▸ Exercise
Would you reproduce the whole listing below without altering a single word?

== Entries supplied

(* ===== verification/RetryConfig.v ===== *)
(** * Worker configuration: retry limits and backoff

    [jobs/config.py].  Delays are microseconds, the resolution of the timestamps they are added
    to: the factors 0.8 and 1.2 of the jitter are exact at that resolution.  [random.uniform] is
    the parameter [uniform]; what the code relies on is that it draws from the closed interval it
    is given. *)

From S2P Require Import Prelude Json.

Definition DEFAULT_IO_CAPACITY : Z := 2.
Definition DEFAULT_MAX_BACKOFF_SECONDS : Z := 3600.

Definition seconds (n : Z) : Z := n * 1000000.

Record RetryPolicy := { max_attempts : Z; backoff_seconds : Z }.

Definition default_retry : RetryPolicy := {| max_attempts := 1; backoff_seconds := 30 |}.

Record WorkerConfig := {
  wc_capacities : dict Z;
  wc_retry : RetryPolicy;
  wc_per_kind_retry : dict RetryPolicy;
  wc_aging_threshold_scans : Z;
  wc_executor_workers : option Z;
  wc_max_backoff_seconds : Z;
}.

(** [WorkerConfig.defaults], with [os.cpu_count()] as an argument. *)
Definition worker_config_defaults (cpu_count : option Z) : WorkerConfig :=
  let cpu := match cpu_count with Some n => if n =? 0 then 1 else n | None => 1 end in
  {| wc_capacities := [("cpu", cpu); ("io", DEFAULT_IO_CAPACITY); ("tape_drive", 0); ("gpu", 0)];
     wc_retry := default_retry;
     wc_per_kind_retry := [];
     wc_aging_threshold_scans := 3;
     wc_executor_workers := Some (Z.max (Z.max cpu DEFAULT_IO_CAPACITY) 1);
     wc_max_backoff_seconds := DEFAULT_MAX_BACKOFF_SECONDS |}.

Definition max_values (d : dict Z) : Z :=
  match d with
  | [] => 1
  | (_, n) :: d => foldr (λ kv acc, Z.max kv.2 acc) n d
  end.

Definition with_pool_overrides (config : WorkerConfig) (overrides : dict Z) : WorkerConfig :=
  let caps := dmerge (wc_capacities config) overrides in
  {| wc_capacities := caps;
     wc_retry := wc_retry config;
     wc_per_kind_retry := wc_per_kind_retry config;
     wc_aging_threshold_scans := wc_aging_threshold_scans config;
     wc_executor_workers :=
       match wc_executor_workers config with
       | Some n => Some n
       | None => Some (Z.max (max_values caps) 1)
       end;
     wc_max_backoff_seconds := wc_max_backoff_seconds config |}.

Definition retry_for_kind (config : WorkerConfig) (kind : string) : RetryPolicy :=
  default (wc_retry config) (dget kind (wc_per_kind_retry config)).

Section backoff.
Context (uniform : Z → Z → Z).

Definition jittered_backoff (base_seconds max_seconds : Z) : Z :=
  let base := seconds base_seconds in
  if base <=? 0 then 0
  else
    let clamp := Z.max 0 (seconds max_seconds) in
    let lower := base * 8 / 10 in
    let upper := Z.min (base * 12 / 10) clamp in
    if upper <? lower then clamp else uniform lower upper.

Definition delay_seconds (policy : RetryPolicy) (attempts max_seconds : Z) : Z :=
  if attempts <=? 0 then 0
  else
    let multiplier := Z.shiftl 1 (Z.max 0 (attempts - 1)) in
    jittered_backoff (backoff_seconds policy * multiplier) max_seconds.
End backoff.

(** What the code relies on of [random.uniform(a, b)]. *)
Definition uniform_ok (uniform : Z → Z → Z) : Prop :=
  ∀ lo hi, lo ≤ hi → lo ≤ uniform lo hi ≤ hi.

Lemma jittered_backoff_bounds uniform base m :
  uniform_ok uniform → 0 < base →
  let clamp := Z.max 0 (seconds m) in
  Z.min (seconds base * 8 / 10) clamp ≤ jittered_backoff uniform base m
  ∧ jittered_backoff uniform base m ≤ Z.min (seconds base * 12 / 10) clamp.
Proof.
  intros Hu Hb. unfold jittered_backoff, seconds in *. cbn zeta.
  rewrite (proj2 (Z.leb_gt (base * 1000000) 0)) by lia.
  assert (base * 1000000 * 8 / 10 ≤ base * 1000000 * 12 / 10) by (apply Z.div_le_mono; lia).
  case_bool; split_bools; [lia|].
  specialize (Hu _ _ Hb0). lia.
Qed.

(** A retry delay is never negative, never above the configured ceiling, and grows by doubling:
    before the ceiling it lies within 20 % of [backoff_seconds * 2^(attempts - 1)]. *)
Lemma delay_seconds_bounds uniform policy n m :
  uniform_ok uniform → 0 < backoff_seconds policy → 0 ≤ m → 0 < n →
  let base := seconds (backoff_seconds policy * 2 ^ (n - 1)) in
  let d := delay_seconds uniform policy n m in
  0 ≤ d ≤ seconds m ∧ Z.min (base * 8 / 10) (seconds m) ≤ d ∧ d ≤ base * 12 / 10.
Proof.
  intros Hu Hb Hm Hn base d. subst base d. unfold delay_seconds.
  rewrite (proj2 (Z.leb_gt n 0)) by lia.
  rewrite Z.shiftl_1_l, Z.max_r by lia.
  assert (0 < 2 ^ (n - 1)) by (apply Z.pow_pos_nonneg; lia).
  pose proof (jittered_backoff_bounds uniform (backoff_seconds policy * 2 ^ (n - 1)) m Hu
    ltac:(nia)) as [Hlo Hhi].
  unfold seconds in *. rewrite Z.max_r in * by lia.
  assert (0 ≤ backoff_seconds policy * 2 ^ (n - 1) * 1000000 * 8 / 10)
    by (apply Z.div_pos; nia).
  lia.
Qed.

====

▸ Expected answer
(* ===== verification/RetryConfig.v ===== *)
(** * Worker configuration: retry limits and backoff

    [jobs/config.py].  Delays are microseconds, the resolution of the timestamps they are added
    to: the factors 0.8 and 1.2 of the jitter are exact at that resolution.  [random.uniform] is
    the parameter [uniform]; what the code relies on is that it draws from the closed interval it
    is given. *)

From S2P Require Import Prelude Json.

Definition DEFAULT_IO_CAPACITY : Z := 2.
Definition DEFAULT_MAX_BACKOFF_SECONDS : Z := 3600.

Definition seconds (n : Z) : Z := n * 1000000.

Record RetryPolicy := { max_attempts : Z; backoff_seconds : Z }.

Definition default_retry : RetryPolicy := {| max_attempts := 1; backoff_seconds := 30 |}.

Record WorkerConfig := {
  wc_capacities : dict Z;
  wc_retry : RetryPolicy;
  wc_per_kind_retry : dict RetryPolicy;
  wc_aging_threshold_scans : Z;
  wc_executor_workers : option Z;
  wc_max_backoff_seconds : Z;
}.

(** [WorkerConfig.defaults], with [os.cpu_count()] as an argument. *)
Definition worker_config_defaults (cpu_count : option Z) : WorkerConfig :=
  let cpu := match cpu_count with Some n => if n =? 0 then 1 else n | None => 1 end in
  {| wc_capacities := [("cpu", cpu); ("io", DEFAULT_IO_CAPACITY); ("tape_drive", 0); ("gpu", 0)];
     wc_retry := default_retry;
     wc_per_kind_retry := [];
     wc_aging_threshold_scans := 3;
     wc_executor_workers := Some (Z.max (Z.max cpu DEFAULT_IO_CAPACITY) 1);
     wc_max_backoff_seconds := DEFAULT_MAX_BACKOFF_SECONDS |}.

Definition max_values (d : dict Z) : Z :=
  match d with
  | [] => 1
  | (_, n) :: d => foldr (λ kv acc, Z.max kv.2 acc) n d
  end.

Definition with_pool_overrides (config : WorkerConfig) (overrides : dict Z) : WorkerConfig :=
  let caps := dmerge (wc_capacities config) overrides in
  {| wc_capacities := caps;
     wc_retry := wc_retry config;
     wc_per_kind_retry := wc_per_kind_retry config;
     wc_aging_threshold_scans := wc_aging_threshold_scans config;
     wc_executor_workers :=
       match wc_executor_workers config with
       | Some n => Some n
       | None => Some (Z.max (max_values caps) 1)
       end;
     wc_max_backoff_seconds := wc_max_backoff_seconds config |}.

Definition retry_for_kind (config : WorkerConfig) (kind : string) : RetryPolicy :=
  default (wc_retry config) (dget kind (wc_per_kind_retry config)).

Section backoff.
Context (uniform : Z → Z → Z).

Definition jittered_backoff (base_seconds max_seconds : Z) : Z :=
  let base := seconds base_seconds in
  if base <=? 0 then 0
  else
    let clamp := Z.max 0 (seconds max_seconds) in
    let lower := base * 8 / 10 in
    let upper := Z.min (base * 12 / 10) clamp in
    if upper <? lower then clamp else uniform lower upper.

Definition delay_seconds (policy : RetryPolicy) (attempts max_seconds : Z) : Z :=
  if attempts <=? 0 then 0
  else
    let multiplier := Z.shiftl 1 (Z.max 0 (attempts - 1)) in
    jittered_backoff (backoff_seconds policy * multiplier) max_seconds.
End backoff.

(** What the code relies on of [random.uniform(a, b)]. *)
Definition uniform_ok (uniform : Z → Z → Z) : Prop :=
  ∀ lo hi, lo ≤ hi → lo ≤ uniform lo hi ≤ hi.

Lemma jittered_backoff_bounds uniform base m :
  uniform_ok uniform → 0 < base →
  let clamp := Z.max 0 (seconds m) in
  Z.min (seconds base * 8 / 10) clamp ≤ jittered_backoff uniform base m
  ∧ jittered_backoff uniform base m ≤ Z.min (seconds base * 12 / 10) clamp.
Proof.
  intros Hu Hb. unfold jittered_backoff, seconds in *. cbn zeta.
  rewrite (proj2 (Z.leb_gt (base * 1000000) 0)) by lia.
  assert (base * 1000000 * 8 / 10 ≤ base * 1000000 * 12 / 10) by (apply Z.div_le_mono; lia).
  case_bool; split_bools; [lia|].
  specialize (Hu _ _ Hb0). lia.
Qed.

(** A retry delay is never negative, never above the configured ceiling, and grows by doubling:
    before the ceiling it lies within 20 % of [backoff_seconds * 2^(attempts - 1)]. *)
Lemma delay_seconds_bounds uniform policy n m :
  uniform_ok uniform → 0 < backoff_seconds policy → 0 ≤ m → 0 < n →
  let base := seconds (backoff_seconds policy * 2 ^ (n - 1)) in
  let d := delay_seconds uniform policy n m in
  0 ≤ d ≤ seconds m ∧ Z.min (base * 8 / 10) (seconds m) ≤ d ∧ d ≤ base * 12 / 10.
Proof.
  intros Hu Hb Hm Hn base d. subst base d. unfold delay_seconds.
  rewrite (proj2 (Z.leb_gt n 0)) by lia.
  rewrite Z.shiftl_1_l, Z.max_r by lia.
  assert (0 < 2 ^ (n - 1)) by (apply Z.pow_pos_nonneg; lia).
  pose proof (jittered_backoff_bounds uniform (backoff_seconds policy * 2 ^ (n - 1)) m Hu
    ltac:(nia)) as [Hlo Hhi].
  unfold seconds in *. rewrite Z.max_r in * by lia.
  assert (0 ≤ backoff_seconds policy * 2 ^ (n - 1) * 1000000 * 8 / 10)
    by (apply Z.div_pos; nia).
  lia.
Qed.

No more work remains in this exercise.